What is an Abandoned Critical Section?

An abandoned critical section is a critical section that has been locked but then the thread that owns the lock ends without unlocking the critical section. This creates a critical section that cannot be unlocked, and is thus permanently locked. If any other thread attempts to enter the critical section it will wait forever, in a deadlock caused by an infinite wait.

How does this happen?

There are several ways that a critical section can become abandoned.

  • Incorrect code.
  • Incorrect exception handling.
  • Terminate Thread.

Incorrect code

This is where the thread code enters a critical section to do some work and forgets to unlock the critical section. Then the thread exits. If you use object oriented code (CSingleLock for example) to manage the lifetime of critical section ownership then this problem should never happen. But if you manually control the locking, using say, CCriticalSection::Lock() and CCriticalSection::Unlock(), or EnterCriticalSection(&cs) and LeaveCriticalSection(&cs) then it’s possible for you to forget to leave a locked CS, or for a logic failure to result in a critical section not being locked.

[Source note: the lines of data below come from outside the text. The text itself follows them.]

Lemma under_loop_spec fuel x s c : valid x -> Forall valid s -> apart s -> (sum_list (map weight s) < fuel)%nat ->
  exists L, under_loop T fuel x s c = Ret (c ++ L) /\ NoDup L /\ forall g, g ∈ L <-> found x s g.
Proof using HT.
  intros Hx. revert s c. induction fuel as [|fuel IH]; intros s c Hs Hap Hf; [lia|]. cbn [under_loop]. destruct s as [|t s].
  { exists []. rewrite app_nil_r. split_and!; [done|constructor|]. intros g. split; [by intros ?%not_elem_of_nil|by intros (? & ?%not_elem_of_nil & _)]. }
  inversion Hs as [|? ? Ht Hs']; subst. inversion Hap as [|? ? Hts Hap']; subst. cbn [map sum_list] in Hf. pose proof (weight_pos t) as Hwt.
  destruct (beside_spec x t Hx Ht) as (b & -> & Hb). cbn [rbind]. destruct b.
  { destruct (IH s c Hs' Hap' ltac:(cbn in Hf; lia)) as (L & E & Hnd & HL). exists L. split_and!; [done|done|]. intros g. rewrite HL, found_cons. split; [by right|]. intros [(Hr & Ha & _)|]; [|done].
    exfalso. apply (reach_anc t g Ht) in Hr as [Hg Htg]. destruct Hb as [Hb _]. destruct (Hb eq_refl) as [Hle Hn]. apply Hn. by eapply (anc_nested x t g). }
  destruct (Z.eqb_spec (get_split T t) 0) as [E0|E0]; cbn [negb].
  - rewrite contains_frag_spec by done. cbn [rbind]. destruct (IH s (if bool_decide (anc x t) then c ++ [t] else c) Hs' Hap' ltac:(cbn in Hf; lia)) as (L & E & Hnd & HL). rewrite E.
    exists ((if bool_decide (anc x t) then [t] else []) ++ L). case_bool_decide as Ha.
    + split_and!; [by rewrite <- app_assoc|constructor; [rewrite HL; by apply found_not_apart|done]|]. intros g. cbn [app]. rewrite elem_of_cons, HL, found_cons. split; intros [H|H]; [left|by right|left|by right].
      * subst. split_and!; [constructor|done|done].
      * destruct H as (H & _). by apply reach_leaf.
    + split_and!; [done|done|]. intros g. cbn [app]. rewrite HL, found_cons. split; [by right|]. intros [(H & H' & _)|H]; [|done]. apply reach_leaf in H as ->; done.
  - rewrite push_spec by done. cbn [rbind]. destruct (IH (rev_append (children t (get_split T t)) s) c) as (L & E & Hnd & HL).
    + by apply children_valid.
    + by apply apart_children.
    + rewrite sum_rev_append. pose proof (weight_split t E0). cbn in Hf. lia.
    + exists L. split_and!; [done|done|]. intros g. rewrite HL. by apply found_children.
Qed.

Lemma under_one x t c : valid x -> valid t ->
  exists L, under_loop T (walk_fuel T t) x [t] c = Ret (c ++ L) /\ NoDup L /\ forall g, g ∈ L <-> reach t g /\ anc x g /\ get_split T g = 0.
Proof using HT.
  intros Hx Ht. destruct (under_loop_spec (walk_fuel T t) x [t] c Hx) as (L & E & Hnd & HL); [by constructor|by repeat constructor|cbn; pose proof (weight_fuel t Ht); lia|].
  exists L. split_and!; [done|done|]. intros g. rewrite HL, found_cons. split; [|by left]. intros [|(? & []%not_elem_of_nil & _)]; done.
Qed.
(** The entries of [olog] behind the last one that is not newer than [head],
    and the version of that one; over [olog] from its head. *)
Fixpoint new_part (rl : list pg_log_entry_t) (head : eversion_t) (acc : list pg_log_entry_t) : option eversion_t * list pg_log_entry_t :=
  match rl with
  | [] => (None, acc)
  | e :: rl => if ev_leb (le_version e) head then (Some (le_version e), acc) else new_part rl head (e :: acc)
  end.

(** What follows "extend on head?" in [merge_log]; [olog] is what is left of it. *)
Definition extend_head (olog : pg_log_t) (ologlog : list pg_log_entry_t) (orig_tail : eversion_t) (oinfo : pg_info_t) (p : PGLog) (info : pg_info_t) (s : St)
    : res (PGLog * pg_info_t * St) :=
  let l := pg_log p in
  let lower_bound := max_ev (pl_tail olog) orig_tail in
  let '(shared, new_entries) := new_part (rev ologlog) (pl_head (il_pl l)) [] in
  let lower_bound := match shared with Some v => max_ev lower_bound v | None => lower_bound end in
  let p := mark_dirty_from lower_bound p in
  let original_crt := pl_can_rollback_to (il_pl l) in
  '(l, divergent) <~ il_rewind_from_head lower_bound l;;
  let '(_, l, s) := roll_forward_to (pl_head (il_pl l)) l s in
  '(_, ol, m, s) <~ append_log_entries_update_missing (i_last_backfill info) new_entries false true (Some l) (pg_missing p) s;;
  l <~ deref ol;;
  '(m, s) <~ merge_divergent_entries l divergent info original_crt true m s;;
  let pl := il_pl l in
  let l := ILog (PLog (pl_head olog) (pl_tail pl) (pl_can_rollback_to pl) (pl_rollback_info_trimmed_to pl) (pl_log pl) (pl_dups pl)) (il_objects l) (il_indexed l) (il_riter l) in
  let '(l, s) := skip_can_rollback_to_to_head l s in
  let st := i_stats info in
  let info := Info (pl_head olog) (i_last_complete info) (i_log_tail info) (i_last_user_version oinfo) (i_last_backfill info)
                (Stat (st_reported_seq st) (st_reported_epoch st) (Z.of_nat (size (ms_missing m))) (st_other st)) (i_hit_set info) (i_purged_snaps oinfo) in
  Ret (set_missing m (set_log l p), info, s).

(** [merge_log_dups] *)

(** The dups newer than [v], and the oldest of them. *)
Definition newer_dups (l : list pg_log_dup_t) (v : eversion_t) : list pg_log_dup_t :=
  (fix go rl acc := match rl with
                    | [] => acc
                    | d :: rl => if ev_leb (d_version d) v then acc else go rl (d :: acc)
                    end) (rev l) [].

Fixpoint older_dups (l : list pg_log_dup_t) (v : eversion_t) : list pg_log_dup_t :=
  match l with
  | [] => []
  | d :: l => if ev_leb v (d_version d) then [] else d :: older_dups l v
  end.

(** The dups that do not overlap with the log, from the newest on. *)
Fixpoint drop_dups (rl : list pg_log_dup_t) (tail : eversion_t) : list pg_log_dup_t :=
  match rl with
  | [] => []
  | d :: rl' => if ev_ltb tail (d_version d) then drop_dups rl' tail else rl
  end.

Definition set_dups (d : list pg_log_dup_t) (l : IndexedLog) : IndexedLog :=
  let p := il_pl l in ILog (PLog (pl_head p) (pl_tail p) (pl_can_rollback_to p) (pl_rollback_info_trimmed_to p) (pl_log p) d) (il_objects l) (il_indexed l) (il_riter l).

Definition set_dirty_dups (to_ from : eversion_t) (p : PGLog) : PGLog :=
  PgL (pg_missing p) (pg_log p) (dirty_to p) (dirty_from p) (writeout_from p) to_ from.

Definition min_from (from v : eversion_t) : eversion_t := if ev_ltb v from then v else from.

Definition extend_dups (odups : list pg_log_dup_t) (p : PGLog) : bool * PGLog :=
  let l := pg_log p in
  let dups := pl_dups (il_pl l) in
  match rev odups with
  | [] => (false, p)
  | oback :: _ =>
      match rev dups with
      | [] => (true, set_dirty_dups ev_max ev0 (set_log (set_dups odups l) p))
      | back :: _ =>
          let '(c1, dups, p) :=
            if ev_ltb (d_version back) (d_version oback) then
              let new := newer_dups odups (d_version back) in
              let last_shared := match new with d :: _ => d_version d | [] => ev_max end in
              (true, dups ++ new, set_dirty_dups (dirty_to_dups p) (min_from (dirty_from_dups p) last_shared) p)
            else (false, dups, p) in
          let ofront := match odups with d :: _ => d | [] => oback end in
          let front := match dups with d :: _ => d | [] => back end in
          let '(c2, dups, p) :=
            if ev_ltb (d_version ofront) (d_version front) then
              let old := older_dups odups (d_version front) in
              let last_ := match rev old with d :: _ => d_version d | [] => ev0 end in
              (true, old ++ dups, set_dirty_dups (if ev_ltb (dirty_to_dups p) last_ then last_ else dirty_to_dups p) (dirty_from_dups p) p)
            else (false, dups, p) in
          (c1 || c2, set_log (set_dups dups l) p)
      end
  end.

(** The removal of dups that overlap with the log, each marking itself dirty. *)
Definition cut_dups (p : PGLog) : bool * PGLog :=
  let l := pg_log p in
  let dups := pl_dups (il_pl l) in
  let tail := pl_tail (il_pl l) in
  match rev dups with
  | back :: _ =>
      if ev_ltb tail (d_version back) then
        let kept := rev (drop_dups (rev dups) tail) in
        let cut := drop (length kept) dups in
        (true, set_log (set_dups kept l) (set_dirty_dups (dirty_to_dups p) (foldl (fun f d => min_from f (d_version d)) (dirty_from_dups p) (rev cut)) p))
      else (false, p)
  | [] => (false, p)
  end.

Definition merge_log_dups (odups : list pg_log_dup_t) (p : PGLog) : bool * PGLog :=
  let '(c1, p) := extend_dups odups p in
  let '(c2, p) := cut_dups p in
  (c1 || c2, p).

(** [merge_log]: the log, the two infos, whether they are dirty, and the
    store. *)
Definition merge_log (oinfo : pg_info_t) (olog : pg_log_t) (p : PGLog) (info : pg_info_t) (s : St) : res (PGLog * pg_info_t * pg_info_t * bool * St) :=
  let pl := il_pl (pg_log p) in
  _ <~ rassert (negb (pl_null pl) || ev_eqb (pl_tail olog) ev0);;
  _ <~ rassert (ev_leb (pl_tail olog) (pl_head pl) && ev_leb (pl_tail pl) (pl_head olog));;
  let orig_tail := pl_tail pl in
  let '(c1, p, info, ologlog) := extend_tail olog p info in
  let st := i_stats info in
  let ost := i_stats oinfo in
  let oinfo :=
    if (st_reported_seq ost <? st_reported_seq st) || (st_reported_epoch ost <? st_reported_epoch st)
    then Info (i_last_update oinfo) (i_last_complete oinfo) (i_log_tail oinfo) (i_last_user_version oinfo) (i_last_backfill oinfo)
           (Stat (st_reported_seq st) (st_reported_epoch st) (st_num_objects_missing ost) (st_other ost)) (i_hit_set oinfo) (i_purged_snaps oinfo)
    else oinfo in
  let info := Info (i_last_update info) (i_last_complete info) (i_log_tail info) (i_last_user_version info) (i_last_backfill info)
                (if ois_max (i_last_backfill info) then i_stats oinfo else st) (i_hit_set oinfo) (i_purged_snaps info) in
  '(c2, p, info, s) <~
    (if ev_ltb (pl_head olog) (pl_head (il_pl (pg_log p)))
     then '(p, info, s) <~ rewind_divergent_log (pl_head olog) p info s;; Ret (true, p, info, s)
     else Ret (false, p, info, s));;
  '(c3, p, info, s) <~
    (if ev_ltb (pl_head (il_pl (pg_log p))) (pl_head olog)
     then '(p, info, s) <~ extend_head olog ologlog orig_tail oinfo p info s;; Ret (true, p, info, s)
     else Ret (false, p, info, s));;
  let '(c4, p) := merge_log_dups (pl_dups olog) p in
  Ret (p, info, oinfo, c1 || c2 || c3 || c4, s).

(** ** Recovery *)

(** The walk of [complete_to] to the first entry that is not older than what
    is missing. *)
Fixpoint complete_loop (l : list pg_log_entry_t) (oldest_need : eversion_t) (pos : nat) : res nat :=
  match l with
  | [] => Fault
  | e :: l => if ev_ltb (le_version e) oldest_need then complete_loop l oldest_need (S pos) else Ret pos
  end.

(** [reset_complete_to]: the pointer and, where there is an info, its
    [last_complete]; nothing changes where the log is empty. *)
Definition reset_complete_to (p : PGLog) (complete_to : nat) (info : option pg_info_t) : res (nat * option pg_info_t) :=
  let log := pl_log (il_pl (pg_log p)) in
  if bool_decide (log = []) then Ret (complete_to, info)
  else
    oldest_need <~ get_oldest_need (pg_missing p);;
    pos <~ (if ev_eqb oldest_need ev0 then Ret 0%nat else complete_loop log oldest_need 0);;
    Ret (pos, match info with
              | None => None
              | Some info => Some (set_last_complete (match pos with
                                                      | 0%nat => ev0
                                                      | S k => match log !! k with Some e => le_version e | None => ev0 end
                                                      end) info)
              end).

(** The loop that raises [last_complete], over the entries from [complete_to]. *)
Fixpoint got_loop (l : list pg_log_entry_t) (oldest_need : eversion_t) (complete_to : nat) (last_complete : eversion_t) : nat * eversion_t :=
  match l with
  | [] => (complete_to, last_complete)
  | e :: l =>
      if ev_leb oldest_need (le_version e) then (complete_to, last_complete)
      else got_loop l oldest_need (S complete_to) (if ev_ltb last_complete (le_version e) then le_version e else last_complete)
  end.

Definition set_num_missing (n : Z) (i : pg_info_t) : pg_info_t :=
  let st := i_stats i in
  Info (i_last_update i) (i_last_complete i) (i_log_tail i) (i_last_user_version i) (i_last_backfill i)
    (Stat (st_reported_seq st) (st_reported_epoch st) n (st_other st)) (i_hit_set i) (i_purged_snaps i).

Definition recover_got (oid : O) (v : eversion_t) (p : PGLog) (complete_to : nat) (info : pg_info_t) : res (PGLog * nat * pg_info_t) :=
  let pl := il_pl (pg_log p) in
  '(p, complete_to, info) <~
    (if is_missing_at (pg_missing p) oid v then
       m <~ missing_got oid v (pg_missing p);;
       let info := set_num_missing (Z.of_nat (size (ms_missing m))) info in
       let '(complete_to, info) :=
         if bool_decide (ms_missing m = ∅) then (length (pl_log pl), set_last_complete (i_last_update info) info) else (complete_to, info) in
       oldest_need <~ get_oldest_need m;;
       let '(complete_to, last_complete) := got_loop (drop complete_to (pl_log pl)) oldest_need complete_to (i_last_complete info) in
       Ret (set_missing m p, complete_to, set_last_complete last_complete info)
     else Ret (p, complete_to, info));;
  _ <~ rassert (ev_leb v (pl_can_rollback_to pl));;
  Ret (p, complete_to, info).

Definition append_new_log_entries (last_backfill : O) (entries : list pg_log_entry_t) (p : PGLog) (complete_to : nat) (rb : bool) (s : St) : res (bool * PGLog * nat * St) :=
  '(inv, ol, m, s) <~ append_log_entries_update_missing last_backfill entries true rb (Some (pg_log p)) (pg_missing p) s;;
  l <~ deref ol;;
  let p := set_missing m (set_log l p) in
  match entries with
  | [] => Ret (inv, p, complete_to, s)
  | e :: _ =>
      let p := mark_writeout_from (le_version e) p in
      '(complete_to, _) <~ (if is_lost_delete e then reset_complete_to p complete_to None else Ret (complete_to, None));;
      Ret (inv, p, complete_to, s)
  end.

(** ** Logs of replicas *)

(** The last entry of the log that is not newer than [head]. *)
Fixpoint last_shared (rl : list pg_log_entry_t) (head : eversion_t) : option eversion_t :=
  match rl with
  | [] => None
  | e :: rl => if ev_leb (le_version e) head then Some (le_version e) else last_shared rl head
  end.

(** [oinfo.last_complete] where objects are missing. *)
Fixpoint complete_before (l : list pg_log_entry_t) (first_missing lc : eversion_t) : eversion_t :=
  match l with
  | [] => lc
  | e :: l => if ev_ltb (le_version e) first_missing then complete_before l first_missing (le_version e) else lc
  end.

If you’re using object oriented synchronization locking methods you might want to look at Thread Lock Checker to automate checking for some simple and common errors that can happen.

DWORD doThread(void	*param)
{
	EnterCriticalSection(&dataCS);
	
	doWork(data);
	
	return 0;	// forgot to call LeaveCriticalSection(&dataCS);
}

Incorrect exception handling

This is where some code in a thread is protected by an exception handler (you’re calling a 3rd party library, or working with data of unknown integrity) and a critical section is locked when an exception is thrown. In an ideal world the exception handler will leave that locked critical section. Unfortunately the writer of the exception handler may not known about the critical section, or they may have forgotten about it – either way the locked critical section doesn’t get unlocked. As with the previous case, if you use object oriented access to critical sections (CCriticalSection, CSingleLock) the process of unwinding the stack during the exception handling should automatically unlock these locks. This won’t happen if you’re using CRITICAL_SECTIONs with the Win32 API.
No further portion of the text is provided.